Polistes rubiginosus is one of two species of red paper wasp found in the eastern United States (the other being Polistes carolina) and is noted for the coarser ridges on its propodeum. It is a social wasp (subfamily Polistinae) in the family Vespidae. Until taxonomic revision by Matthias Buck in 2012, P. rubiginosus was long known under the name P. perplexus. It occurs northernmost from Maryland, Pennsylvania to northern Ohio, south to Georgia, and from there west to central Illinois, Kansas, Oklahoma, Texas, and Arizona.

==Taxonomy==
It was known for a long time as P. perplexus, but in 2012 it was found that the older name P. rubiginosus actually referred to this species; before that the name P. rubiginosus was seen as a synonym of P. carolina.

P. perplexus was named in 1872 for six specimens collected in Texas by Ezra Townsend Cresson (said to have been published in 1870 in error in Karl Vorse Krombein (1979) and Matthias Buck et al. (2008)). Cresson himself does not mention P. carolina, but states that he found P. perplexus very closely resembling P. rubiginosus, also recognised as a species in his time, and perhaps just to be a male form of this taxon. He also described P. generosus as a new species in the same paper, from three specimens from Texas, stating that it "may be an extreme variety of perplexus". P. generosus was published on the next page after P. perplexus, which means that when the two taxa were considered synonym, P. perplexus had taxonomic priority because it was published first.

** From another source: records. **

(** Every cluster holds good pivots with distinct indices. *)
Lemma clusters_good candles rules ps cs :
  Forall (good_pivot candles rules) ps -> NoDup (index <$> ps) ->
  _cluster_pivots ps rules = Ok cs ->
  Forall (fun c => c <> [] /\ Forall (good_pivot candles rules) c /\ NoDup (index <$> c)) cs.
Proof.
  intros Hg Hnd (_ & Hperm & Hne)%cluster_pivots_partition.
  rewrite <- Hperm in Hg. rewrite <- Hperm in Hnd. clear Hperm.
  induction Hne as [|c cs Hc Hne IH]; [constructor|]. simpl in *.
  rewrite Forall_app in Hg. rewrite fmap_app, NoDup_app in Hnd.
  destruct Hnd as (Hnd & _ & Hnd'). constructor; [naive_solver|]. apply IH; naive_solver.
Qed.

Lemma find_pivots_good candles rules ps : zone_rules_wf rules ->
  _find_pivots candles rules = Ok ps ->
  Forall (good_pivot candles rules) ps /\ NoDup (index <$> ps).
Proof.
  intros Hr Hps. destruct (find_pivots_spec candles rules Hr) as (ps' & E & Hg & Hs).
  rewrite Hps in E. injection E as <-. split; [done|by eapply separated_nodup].
Qed.

(** Whatever the candles, valid rules find pivots without raising; every pivot is
    a local low (its low is at most every low of both windows and strictly below all of
    one of them), lies where both windows are complete, and any two pivots are at least
    [minimum_touch_separation] bars apart. *)
Theorem pivots_are_separated_local_lows candles rules :
  zone_rules_wf rules ->
  exists ps, _find_pivots candles rules = Ok ps /\
    Forall (fun p => pivot_range candles rules (index p) /\
                     local_low candles rules (index p) (candle p)) ps /\
    StronglySorted (fun p q => separated rules q p) ps.
Proof. apply find_pivots_spec. Qed.

Definition day (i low close : Z) : OhlcvCandle :=
  MkCandle CandleSource.BYBIT CandleRole.STRUCTURE_DATA "linear" "BTCUSDT" CandleInterval.D1
    (Aware (days i) 0) (Aware (days (i + 1)) 0)
    (dint close) (dint (close + 5)) (dint low) (dint close) (dint 100) (dint 1000).

(** Two dips to 1000 and 1002, a candle apart from their neighbours. *)
Definition two_dips : list OhlcvCandle :=
  [day 0 1050 1060; day 1 1040 1050; day 2 1000 1030; day 3 1040 1050; day 4 1050 1060;
   day 5 1040 1050; day 6 1002 1030; day 7 1040 1050; day 8 1050 1060].

Lemma pivots_are_separated_local_lows_witness :
  zone_rules_wf default_zone_rules /\
  exists ps, _find_pivots two_dips default_zone_rules = Ok ps /\
    Forall (fun p => pivot_range two_dips default_zone_rules (index p) /\
                     local_low two_dips default_zone_rules (index p) (candle p)) ps /\
    StronglySorted (fun p q => separated default_zone_rules q p) ps.
Proof.
  split; [exact default_zone_rules_wf|].
  exact (pivots_are_separated_local_lows two_dips default_zone_rules default_zone_rules_wf).
Defined.

Example two_dips_pivots :
  (fun ps => map index ps) <$> _find_pivots two_dips default_zone_rules = Ok [2%nat; 6%nat].
Proof. vm_compute. reflexivity. Qed.

(** C35: clustering loses and invents nothing: the clusters, in order, are the pivots
    sorted by price and time, cut into non-empty runs; with positive prices it never
    raises. *)
Theorem clusters_partition_pivots ps rules :
  Forall (fun p => (d0 <? price p)%dec = true) ps ->
  exists cs, _cluster_pivots ps rules = Ok cs /\
    concat cs = py_sorted price_time ps /\ concat cs ≡ₚ ps /\ Forall (fun c => c <> []) cs.
Proof.
  intros Hpos. destruct (cluster_loop_ok rules (py_sorted price_time ps) []) as [cs Hcs].
  { by rewrite py_sorted_perm. }
  { constructor. }
  assert (_cluster_pivots ps rules = Ok (reverse cs)) as H.
  { unfold _cluster_pivots. fold price_time. change (fun p => (price p, open_time (candle p))) with price_time.
    by rewrite Hcs. }
  exists (reverse cs). split; [done|by apply cluster_pivots_partition in H].
Qed.

Lemma clusters_partition_pivots_witness :
  let ps := [MkPivot 2 (day 2 1000 1030); MkPivot 6 (day 6 1002 1030)] in
  exists cs, _cluster_pivots ps default_zone_rules = Ok cs /\
    concat cs = py_sorted price_time ps /\ concat cs ≡ₚ ps /\ Forall (fun c => c <> []) cs.
Proof.
  apply (clusters_partition_pivots [MkPivot 2 (day 2 1000 1030); MkPivot 6 (day 6 1002 1030)]
    default_zone_rules).
  repeat constructor.
Defined.

(** C6: every zone returned is well formed (low below high, strength in 0..100, at
    least [minimum_touches] distinct chronological touches), was made from local lows,
    and is confirmed only when the right window of each of its pivots has closed, at the
    close of a candle of the input: no look-ahead.  The zones are in decreasing order
    and at most [maximum_zones]. *)
Theorem derive_support_zones_sound candles rules zs :
  zone_rules_wf rules -> Forall candle_wf candles ->
  derive_support_zones candles (Some rules) = Ok zs ->
  Z.of_nat (length zs) <= maximum_zones rules /\
  StronglySorted (key_ge zone_key) zs /\
  Forall (fun z => exists cluster, Forall (good_pivot candles rules) cluster /\
                                   zone_of candles rules cluster z) zs.
Proof.
  intros Hr Hwf H. unfold derive_support_zones in H. guards. subst zs. simpl in *.
  select (_validate_candles _ = _) (fun H => apply _validate_candles_Ok in H as Hcs).
  select (_find_pivots _ _ = _) (fun H => apply (find_pivots_good _ _ _ Hr) in H as [Hg Hnd]).
  select (_cluster_pivots _ _ = _) (fun H => apply (clusters_good _ _ _ _ Hg Hnd) in H as Hc).
  select (mapM _ _ = _) (fun H => apply mapM_Ok in H as Hm).
  pose proof (zr_maximum _ Hr). split_and!.
  - rewrite length_take. lia.
  - set (l := py_sorted_rev _ _). pose proof (py_sorted_rev_sorted zone_key (omap (fun z : option SupportZone.t => z) v2)) as Hs.
    fold l in Hs. rewrite <- (take_drop (Z.to_nat (maximum_zones rules)) l) in Hs.
    by apply StronglySorted_app in Hs as (_ & ? & _).
  - apply Forall_take. rewrite py_sorted_rev_perm. apply Forall_forall. intros z Hz.
    apply list_elem_of_omap in Hz as (oz & Hin & ->).
    apply list_elem_of_lookup in Hin as [i Hi].
    eapply Forall2_lookup_r in Hm as (c & Hci & Hz); [|exact Hi].
    rewrite Forall_forall in Hc. destruct (Hc c (list_elem_of_lookup_2 _ _ _ Hci)) as (_ & Hgc & Hndc).
    exists c. split; [done|]. by eapply zone_from_cluster_sound.
Qed.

Owain Richards saw it as a synonym of P. carolina in 1978, although Wade and Nelson recognised it as a species in a paper published the same year. Thus the taxon was for a long time, and until relatively recently, confused with P. carolina.

==Description==
The length of the forewing is 18.0–21.5 mm in the female, 17.0–18.0 mm in the male. The body of the creature is almost entirely rusty red, broken by a number of black to dark brown markings. These markings consist of a usually well developed spot around the eyes, this rarely divided into individual spots around each eye, and often a spot in front of pronotal carina. In some cases there are yellow markings on the propodeal valves and tarsi.

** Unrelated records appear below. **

Lemma build_refines zone candles rules es :
  build_structure_events zone candles (Some rules) = Ok es ->
  exists ph, run zone rules 0 (relevant_candles zone candles) Watching es ph.
Proof.
  intros H. unfold build_structure_events in H. guards. by apply event_loop_refines in H.
Qed.

(** *** Adding candles only adds events *)

Lemma volume_ratio_app l more i lookback :
  (i < length l)%nat -> _volume_ratio (l ++ more) i lookback = _volume_ratio l i lookback.
Proof.
  intros Hi. unfold _volume_ratio, py_slice, py_index.
  assert (take (i - (i - Z.to_nat lookback)) (drop (i - Z.to_nat lookback) (l ++ more)) =
          take (i - (i - Z.to_nat lookback)) (drop (i - Z.to_nat lookback) l)) as ->.
  { rewrite drop_app_le by lia. apply take_app_le. rewrite length_drop. lia. }
  by rewrite lookup_app_l by done.
Qed.

Lemma event_loop_app zone rules relevant more i rest p es es' :
  (i + length rest = length relevant)%nat ->
  event_loop zone rules relevant i rest p = Ok es ->
  event_loop zone rules (relevant ++ more) i (rest ++ more) p = Ok es' ->
  es `prefix_of` es'.
Proof.
  revert i p es es'; induction rest as [|c rest IH]; intros i p es es' Hlen H H'; simpl in *.
  { guards. subst. apply prefix_nil. }
  assert (step zone rules (relevant ++ more) i c p = step zone rules relevant i c p) as E.
  { unfold step. by rewrite volume_ratio_app by lia. }
  rewrite E in H'. guards. rewrite H0 in H1. injection H1 as <-.
  destruct (stop v); guards; [by subst|].
  match goal with
  | Ha : event_loop _ _ _ _ rest _ = Ok ?a, Hb : event_loop _ _ _ _ (rest ++ more) _ = Ok ?b |- _ =>
      pose proof (IH (S i) _ _ _ ltac:(lia) Ha Hb) as Hp end.
  subst. by apply prefix_app.
Qed.

Lemma build_app zone candles more rules es es' :
  build_structure_events zone candles rules = Ok es ->
  build_structure_events zone (candles ++ more) rules = Ok es' ->
  es `prefix_of` es'.
Proof.
  intros H H'. unfold build_structure_events in *. guards. rewrite List.filter_app in H'.
  by eapply event_loop_app; [|exact H|exact H'].
Qed.

Lemma ends_drop zone rules n l es : ends zone rules (drop n l) es -> ends zone rules l es.
Proof.
  revert n; induction l as [|c l IH]; intros n; [by rewrite drop_nil|].
  destruct n as [|n]; [done|]. simpl. intros H%IH. by apply ends_cons.
Qed.

(** The words an event list can spell. *)
Definition legal_words : list (list StructureEventState.t) :=
  let P := StructureEventState.PENDING_BREAK in let C := StructureEventState.CONFIRMED_BREAK in
  let F := StructureEventState.FAKE_BREAK in let R := StructureEventState.RECLAIMED in
  let I := StructureEventState.INVALIDATED in
  [[]; [P]; [C]; [P; C]; [I]; [P; I]; [C; F]; [C; R]; [P; C; F]; [P; C; R]].

Lemma ends_legal zone rules l es : ends zone rules l es ->
  (StructureEvent.state <$> es) ∈ legal_words /\
  (StructureEventState.PENDING_BREAK :: (StructureEvent.state <$> es)) ∈ legal_words.
Proof.
  destruct 1 as [|e k c _ _ Hs|e k c _ _ _ Hs _|e e' k c _ _ _ Hs [Hs'|Hs'] _ _]; simpl;
    rewrite ?Hs, ?Hs'; unfold legal_words; set_solver.
Qed.

Lemma run_legal zone rules i l es ph :
  run zone rules i l Watching es ph -> (StructureEvent.state <$> es) ∈ legal_words.
Proof.
  intros [[-> _]|[[H _]|(e & es' & k & c & -> & Hs & _ & _ & _ & H)]]%run_watching.
  - unfold legal_words. set_solver.
  - by apply ends_legal in H as [? _].
  - simpl. rewrite Hs. by apply ends_legal in H as [_ ?].
Qed.

(** What each status says about the candles since the zone was confirmed. *)
Definition status_meaning (zone : SupportZone.t) (rules : StructureEventRules)
    (relevant : list OhlcvCandle) (s : TimeframeStructureStatus.t) : Prop :=
  let broke k := exists c, relevant !! k = Some c /\ closes_below zone c /\
                           break_confirmed zone rules c in
  match s with
  | TimeframeStructureStatus.INTACT => Forall (not_below zone) relevant
  | TimeframeStructureStatus.WATCH =>
      Exists (fun c => closes_below zone c /\ ~ break_confirmed zone rules c) relevant
  | TimeframeStructureStatus.DAMAGED =>
      exists k, broke k /\ Forall (not_above zone) (drop (S k) relevant)
  | TimeframeStructureStatus.RECLAIMED =>
      exists k, broke k /\ Exists (closes_above zone) (drop (S k) relevant)
  | TimeframeStructureStatus.INVALIDATED => Exists (not_below zone) relevant
  | TimeframeStructureStatus.INSUFFICIENT => False
  end.

Lemma ends_meaning zone rules l es e : ends zone rules l es -> last es = Some e ->
  status_meaning zone rules l (status_map (StructureEvent.state e)).
Proof.
  destruct 1 as [|e1 k c Hc Hb Hs|e1 k c Hc Hb Hbc Hs Hl|e1 e2 k c Hc Hb Hbc Hs Hs' _ Hex];
    simpl; intros H; [done|injection H as <-..].
  - rewrite Hs. simpl. apply Exists_exists. exists c. split; [by eapply list_elem_of_lookup_2|done].
  - rewrite Hs. simpl. exists k. split; [by exists c|done].
  - assert (status_map (StructureEvent.state e2) = TimeframeStructureStatus.RECLAIMED) as ->
      by (destruct Hs' as [-> | ->]; done).
    simpl. exists k. split; [by exists c|done].
Qed.

Lemma run_meaning zone rules i l es ph e :
  run zone rules i l Watching es ph -> last es = Some e ->
  status_meaning zone rules l (status_map (StructureEvent.state e)).
Proof.
  intros [[-> _]|[[H _]|(e1 & es' & k & c & -> & Hs & Hk & Hb & Hnc & H)]]%run_watching Hl; [done| |].
  - by eapply ends_meaning.
  - destruct es' as [|e2 es'].
    + injection Hl as <-. rewrite Hs. simpl. apply Exists_exists. exists c.
      split; [by eapply list_elem_of_lookup_2|done].
    + rewrite last_cons_cons in Hl. eapply ends_meaning; [by eapply ends_drop|done].
Qed.

Lemma new_Evidence_Ok src sym itv s at_ zid eid rs ev :
  TimeframeStructureEvidence.new src sym itv s at_ zid eid rs = Ok ev ->
  TimeframeStructureEvidence.status ev = s /\ TimeframeStructureEvidence.symbol ev = norm_upper sym /\
  TimeframeStructureEvidence.interval ev = itv /\ TimeframeStructureEvidence.zone_id ev = zid /\
  TimeframeStructureEvidence.event_id ev = eid /\ TimeframeStructureEvidence.source ev = src.
Proof.
  intros H. unfold TimeframeStructureEvidence.new in H. guards.
  select (_htf_interval _ = _) (fun H => apply _htf_interval_Ok in H as [? ?]). by subst.
Qed.

(** ** Properties *)

(** C3: the loop refines the step relation [run]: every event list it returns is the
    trace of a run of the zone's life cycle over the candles since confirmation, so each
    event is justified by its candle, carries that candle's times and close, a reclaim
    names the break it invalidates, and the states spell one of ten words:
    PENDING? (CONFIRMED (FAKE | RECLAIMED)? | INVALIDATED)?. *)
Theorem events_refine_life_cycle zone candles rules es :
  build_structure_events zone candles (Some rules) = Ok es ->
  (exists ph, run zone rules 0 (relevant_candles zone candles) Watching es ph) /\
  (StructureEvent.state <$> es) ∈ legal_words.
Proof.
  intros [ph H]%build_refines. split; [by exists ph|by eapply run_legal].
Qed.

(** C36: events do not repaint: the events of a series are a prefix of the events of
    every longer one, identifiers and reasons included. *)
Theorem events_do_not_repaint zone candles more rules es es' :
  build_structure_events zone candles rules = Ok es ->
  build_structure_events zone (candles ++ more) rules = Ok es' ->
  es `prefix_of` es'.
Proof. apply build_app. Qed.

Polistes rubiginosus and P. carolina are the only large red-coloured wasp species in the eastern US. P. rubiginosus is, however, extremely similar to P. carolina, and can be found in the same regions; the key morphological difference being the malar area (the "cheek") seen from the side, but this works only for the female wasps. This area and the gena are covered in silvery pubescent hairs. P. rubiginosus is the only Polistes wasp in the P. fuscatus-group to have this characteristic, all other species have this area bare or almost so. Both sexes of P. rubiginosus can also be distinguished from P. carolina by the coarser transverse ridging of the propodeum.

==Distribution==
This species is endemic to the eastern United States. It has been recorded from Pennsylvania south to Georgia and west to Kansas, Oklahoma, and Texas. This currently understood distribution largely overlaps with that of P. carolina, apart from absence in Florida.

Because this species is very similar to P. carolina, its historical range may have been under-reported.

==Ecology==
The ecology is poorly known because of the aforementioned confusion with P. carolina. It is a eusocial insect, building nests in sheltered locations such as in hollow trees, or under wooden platforms and inside storage buildings.

==Conservation==
The IUCN has not evaluated this species' conservation status.

It has been recorded as present in the following protected areas:
- Archbold Biological Station, Florida, US.
- Oxley Nature Center, Tulsa, Oklahoma, US.